(SUPPLIED INFORMATION begins)
(** * logGear: record dispatch engine and buffered rotating file sink

    A shallow embedding of [src/logger/logger.ts],
    [src/streams/fileStream/fileStream.ts] and
    [src/streams/fileStream/rotationStrategy.ts], with the properties the
    specification states about them.

    Conventions.
    - A JavaScript [number] used as an ordinal, a size or a count is a [Z]
      or a [nat]; a string is a [string]; a [Uint8Array] is a [list byte].
    - A method with side effects is a function in the monad [M St]: it takes
      the state it can reach and returns a [result] with the state it left
      behind.  An exception is the result [Throw], and the state is the one
      at the point of the [throw].
    - Object identity ([===] on sinks, filters, ...) is an explicit
      identifier carried by the record that models the object. *)

From Stdlib Require Import ZArith Lia.
From stdpp Require Import base option list gmap strings pretty.

Open Scope Z_scope.

(** ** Results and the state-and-exception monad *)

(** Values a [throw] can carry in the modelled code. *)
Inductive JsError :=
  | Error (message : string)         (* new Error(message) *)
  | NotFound (path : string)         (* Deno.errors.NotFound *)
  | AlreadyExists (path : string)    (* Deno.errors.AlreadyExists *)
  | TypeError (message : string).    (* e.g. a method call on undefined *)

(** [Diverge] is the answer of a recursion that was cut off by its fuel; no
    other construct produces it. *)
Inductive result (A : Type) :=
  | Ok (a : A)
  | Throw (e : JsError)
  | Diverge.
Arguments Ok {A} a.
Arguments Throw {A} e.
Arguments Diverge {A}.

Definition M (St A : Type) : Type := St → result A * St.

Definition ret {St A} (a : A) : M St A := λ s, (Ok a, s).

Definition bind {St A B} (c : M St A) (k : A → M St B) : M St B :=
  λ s, match c s with
       | (Ok a, s') => k a s'
       | (Throw e, s') => (Throw e, s')
       | (Diverge, s') => (Diverge, s')
       end.

Definition throw {St A} (e : JsError) : M St A := λ s, (Throw e, s).
Definition get {St} : M St St := λ s, (Ok s, s).
Definition modify {St} (f : St → St) : M St unit := λ s, (Ok tt, f s).

Notation "x <- c ;; k" := (bind c (λ x, k))
  (at level 100, c at next level, right associativity).
Notation "c ;;; k" := (bind c (λ _, k))
  (at level 100, right associativity).

Lemma bind_ret_l {St A B} (a : A) (k : A → M St B) s :
  bind (ret a) k s = k a s.
Proof. reflexivity. Qed.

Lemma bind_Ok {St A B} (c : M St A) (k : A → M St B) s a s' :
  c s = (Ok a, s') → bind c k s = k a s'.
Proof. intros H. unfold bind. by rewrite H. Qed.

Lemma bind_Throw {St A B} (c : M St A) (k : A → M St B) s e s' :
  c s = (Throw e, s') → bind c k s = (Throw e, s').
Proof. intros H. unfold bind. by rewrite H. Qed.

Lemma bind_Diverge {St A B} (c : M St A) (k : A → M St B) s s' :
  c s = (Diverge, s') → bind c k s = (Diverge, s').
Proof. intros H. unfold bind. by rewrite H. Qed.

Lemma bind_diverges {St A B} (c : M St A) (k : A → M St B) s :
  (c s).1 = Diverge → (bind c k s).1 = Diverge.
Proof. unfold bind. destruct (c s) as [[a| |] s']; simpl; congruence. Qed.

Lemma bind_assoc {St A B C} (c : M St A) (k : A → M St B) (h : B → M St C) s :
  bind (bind c k) h s = bind c (λ a, bind (k a) h) s.
Proof. unfold bind. destruct (c s) as [[a| |] s']; reflexivity. Qed.

(** ** Levels and records ([src/types.ts]) *)

(** [Level] is a numeric enum; levels are compared with [>] on numbers. *)
Definition Level := Z.

(** The members of the enum [Level] ([levels.ts] is not among the sources, so
    their ordinals are taken as given wherever a definition needs one). *)
Record Levels := {
  DEBUG : Level;
  INFO : Level;
  WARNING : Level;
  ERROR : Level;
  CRITICAL : Level;
}.

Record LogRecord (V : Type) := {
  msg : V;
  metadata : list V;
  dateTime : Z;
  level : Level;
}.
Arguments msg {V} _.
Arguments metadata {V} _.
Arguments dateTime {V} _.
Arguments level {V} _.

Record LogMeta := {
  minLogLevel : Level;
  minLogLevelFrom : string;
  sessionStarted : Z;
  hostname : string;
}.

(** ** The dispatch engine ([src/logger/logger.ts]) *)

Module Logger.
Section Dispatch.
(SUPPLIED INFORMATION ends)
YOUR ASSIGNMENT
With "Import" as the string to match, show every line of the entries above that has it.

ANSWER BOX
From Stdlib Require Import ZArith Lia.
From stdpp Require Import base option list gmap strings pretty.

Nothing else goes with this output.